To validate the iCOR atmospheric correction algorithm applied to the Sentinel-3 Ocean and Land Color Instrument (OLCI), Top-of-Atmosphere (TOA) observations over land, globally retrieved Aerosol Optical Thickness (AOT), Top-of-Canopy (TOC) reflectance, and Vegetation Indices (VIs) were intercompared with (i) AERONET AOT and AERONET-based TOC reflectance simulations, (ii) RadCalNet surface reflectance observations, and (iii) SYN Level 2 (L2) AOT, TOC reflectance, and VIs.

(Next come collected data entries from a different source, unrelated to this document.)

Definition variableView (v : ConfigurationVariable) : ConfigurationVariableView :=
  mkVariableView (cv_id v) (cv_scope v) (cv_name v) (cv_value v) (cv_required v) (cv_createdAt v) (cv_updatedAt v) (cv_createdBy v).

(** The value of a legacy row is never returned. *)
Definition secretView (b : ConfigurationSecret) : ConfigurationSecretView :=
  mkSecretView (cb_id b) (cb_scope b) (cb_name b) (cb_credentialRef b) (cb_required b) (cb_createdAt b) (cb_updatedAt b) (cb_createdBy b).

Record ConfigurationDeclaration := mkDeclaration {
  de_name : string;
  de_secret : bool;
  de_required : bool }.

Record ConfigurationList := mkConfigurationList {
  li_variables : list ConfigurationVariableView;
  li_secrets : list ConfigurationSecretView;
  li_declarations : list ConfigurationDeclaration }.

(** ** Inputs

    [si_own] are all own properties of the input, among them the actor
    fields a caller may have added. *)

Record Scope := mkScopeInput {
  si_tenantId : jsval;
  si_applicationId : jsval;
  si_environment : jsval;
  si_own : list (string * jsval) }.

Record VariableInput := mkVariableInput {
  vi_scope : Scope;
  vi_name : jsval;
  vi_required : option bool;
  vi_value : jsval }.

(** [ci_value]: the property [value], which is refused. *)
Record CredentialInput := mkCredentialInput {
  ci_scope : Scope;
  ci_name : jsval;
  ci_required : option bool;
  ci_credentialRef : jsval;
  ci_value : jsval }.

Record CredentialStoreInput := mkStoreInput {
  st_scope : Scope;
  st_ref : jsval;
  st_value : jsval;
  st_provider : jsval;
  st_kind : jsval;
  st_name : jsval;
  st_required : option bool }.

Record CredentialStatusInput := mkStatusInput {
  su_scope : Scope;
  su_ref : jsval;
  su_refs : jsval;
  su_provider : jsval }.

Record CredentialStoreResult := mkStoreResult {
  cr_ref : string;
  cr_version : Z;
  cr_storedAt : string;
  cr_binding : option ConfigurationSecretView }.

Record CredentialStatusView := mkStatusView {
  vs_ref : string;
  vs_status : SecretCustodyStatus }.

Inductive ConfigurationKind := VariableKind | SecretKind.

(** ** Validation *)

Definition ConfigurationValidationError (message : string) : exn := JsError "ConfigurationValidationError" message.

(** [error instanceof ConfigurationValidationError] *)
Definition isValidationError (error : exn) : bool :=
  match error with JsError name _ => String.eqb name "ConfigurationValidationError" | _ => false end.

(** [^[A-Z][A-Z0-9_]*$] *)
Definition isName (s : string) : bool :=
  match s with
  | String c r => isUpper c && all (fun c => isUpper c || isDigit c || Ascii.eqb c "_") r
  | EmptyString => false
  end.

Definition validateName (name : jsval) : outcome string :=
  match name with
  | JStr s => if isName s then Ok s else Throw (ConfigurationValidationError "Name must be an uppercase configuration identifier")
  | _ => Throw (ConfigurationValidationError "Name must be an uppercase configuration identifier")
  end.

(** The name and the value. *)
Definition validateVariable (input : VariableInput) : outcome (string * string) :=
  match validateName (vi_name input) with
  | Throw e => Throw e
  | Ok name =>
      match vi_value input with
      | JStr v => if truthy v then Ok (name, v) else Throw (ConfigurationValidationError "Value is required")
      | _ => Throw (ConfigurationValidationError "Value is required")
      end
  end.

Definition rejectRawSecret (input : CredentialInput) : outcome unit :=
  if isUndef (ci_value input) then Ok tt
  else Throw (ServiceMigrationError ("Secret values are no longer stored in configuration. Register the credential with AuthBoundry and pass credentialRef: " ++ quoted "credential-ref:<id>" ++ ".")).

Definition MAX_CREDENTIAL_VALUE_LENGTH : Z := 65536.

Definition validateCredentialValue (value : jsval) : outcome string :=
  match value with
  | JStr s =>
      if negb (truthy (trim s)) then Throw (invalidRequest "value must not be empty")
      else if MAX_CREDENTIAL_VALUE_LENGTH <? Z.of_nat (String.length s) then
        Throw (invalidRequest ("value must be at most " ++ num MAX_CREDENTIAL_VALUE_LENGTH ++ " characters"))
      else if startsWith (trim s) "credential-ref:" || isCredentialRef (JStr (trim s)) then
        Throw (invalidRequest "value is a credential reference, not credential material. Pass the secret itself as value and the reference as ref, or use credential.attach to bind an existing reference.")
      else Ok s
  | _ => Throw (invalidRequest "value is required and must be a string")
  end.

(** [^[A-Za-z0-9][A-Za-z0-9._:-]{0,63}$] *)
Definition isLabel (s : string) : bool :=
  match s with
  | String c r => isAlnum c && all refChar r && Nat.leb (String.length r) 63
  | EmptyString => false
  end.

Definition optionalLabel (value : jsval) (field : string) : outcome (option string) :=
  match value with
  | JUndef | JNull | JStr EmptyString => Ok None
  | JStr s => if isLabel s then Ok (Some s)
              else Throw (invalidRequest (field ++ " must be a short identifier (letters, digits, . _ : -)"))
  | _ => Throw (invalidRequest (field ++ " must be a short identifier (letters, digits, . _ : -)"))
  end.

Definition failureReason (error : exn) : string :=
  if hasCode DENIED error then "secret_resolution_denied"
  else if hasCode CUSTODY_READ_ONLY error then "secret_unavailable"
  else "internal_error".

Definition environmentOf (v : jsval) : option ConfigurationEnvironment :=
  if isStr v "development" then Some Development
  else if isStr v "staging" then Some Staging
  else if isStr v "production" then Some Production
  else None.

Definition environmentName (e : ConfigurationEnvironment) : string :=
  match e with Development => "development" | Staging => "staging" | Production => "production" end.

(** [environment: input.environment ?? 'production'] *)
Definition inProduction (s : Scope) : Scope :=
  mkScopeInput (si_tenantId s) (si_applicationId s)
    (match si_environment s with JUndef | JNull => JStr "production" | e => e end) (si_own s).

Definition configResource (scope : ConfigurationScope) (name : option string) (type : string) (credentialRef : option string)
  : ServiceResource :=
  mkResource type (sc_tenantId scope)
    (match ifPresent name with Some n => Some (environmentName (sc_environment scope) ++ "/" ++ n) | None => None end)
    (Some (match ifPresent credentialRef with
           | Some ref => <["credentialRef" := ref]> {["applicationId" := sc_applicationId scope; "environment" := environmentName (sc_environment scope)]}
           | None => {["applicationId" := sc_applicationId scope; "environment" := environmentName (sc_environment scope)]}
           end)).

Definition resolveConfigurationOwnership (application : string) (scope : Scope) (caller : Caller)
  : outcome (VerifiedPrincipal * ConfigurationScope) :=
  match requireVerifiedPrincipal caller with
  | Throw e => Throw e
  | Ok principal =>
      match rejectCallerActor (si_own scope) principal with
      | Throw e => Throw e
      | Ok _ =>
          match resolveTenant (si_tenantId scope) principal with
          | Throw e => Throw e
          | Ok tenantId =>
              if negb (isUndef (si_applicationId scope)) && negb (isStr (si_applicationId scope) application) then
                Throw (ServiceAuthorityError DENIED "Configuration belongs to a different application" (reasonOnly "application_mismatch"))
              else match environmentOf (si_environment scope) with
                   | Some environment => Ok (principal, mkScope tenantId application environment)
                   | None => Throw (ConfigurationValidationError "Invalid environment")
                   end
          end
      end
  end.

(** The errors of [credential.store], freed of the value. *)
Definition redactValue (stackOf : exn -> option string) (error : exn) (value : jsval) : exn :=
  match value with
  | JStr (String _ _ as v) =>
      let leaks text := match text with Some t => includes t v | None => false end in
      match error with
      | Thrown repr => if includes repr v then ServiceAuthorityError AUTHORITY_UNAVAILABLE "credential.store failed" noDetails else error
      | _ =>
          let reason := match error with ServiceAuthorityError _ _ d => d_reason d | _ => None end in
          if negb (leaks (Some (errorMessage error))) && negb (leaks (stackOf error)) && negb (leaks reason) then error
          else match error with
               | ServiceAuthorityError code _ d =>
                   ServiceAuthorityError code ("credential.store failed (" ++ codeName code ++ ")")
                     (mkDetails (ifPresent (d_capability d)) (ifPresent (d_decisionId d)) None)
               | _ =>
                   if isValidationError error then ConfigurationValidationError "credential.store input is invalid"
                   else ServiceAuthorityError AUTHORITY_UNAVAILABLE "credential.store failed" noDetails
               end
      end
  | _ => error
  end.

The results reveal that, overall, iCOR’s statistical and temporal consistency is high. iCOR AOT retrievals overestimate relative to AERONET, but less than SYN L2. iCOR and SYN L2 TOC reflectances exhibit a negative bias of ~−0.01 and −0.02, respectively, in the Blue bands compared to the simulations. This diminishes for RED and NIR, except for a +0.02 bias for SYN L2 in the NIR. The intercomparison with RadCalNet shows relative differences < ±6%, except for bands Oa02 (Blue) and Oa21 (NIR), which is likely related to the reported OLCI “excess of brightness”. The intercomparison between iCOR and SYN L2 showed R2 = 0.80–0.93 and R2 = 0.92–0.96 for TOC reflectance and VIs, respectively. iCOR’s higher temporal smoothness compared to SYN L2 does not propagate into a significantly higher smoothness for TOC reflectance and VIs. Altogether, we conclude that iCOR is well suitable to retrieve statistically and temporally consistent AOT, TOC reflectance, and VIs over land surfaces from Sentinel-3/OLCI observations.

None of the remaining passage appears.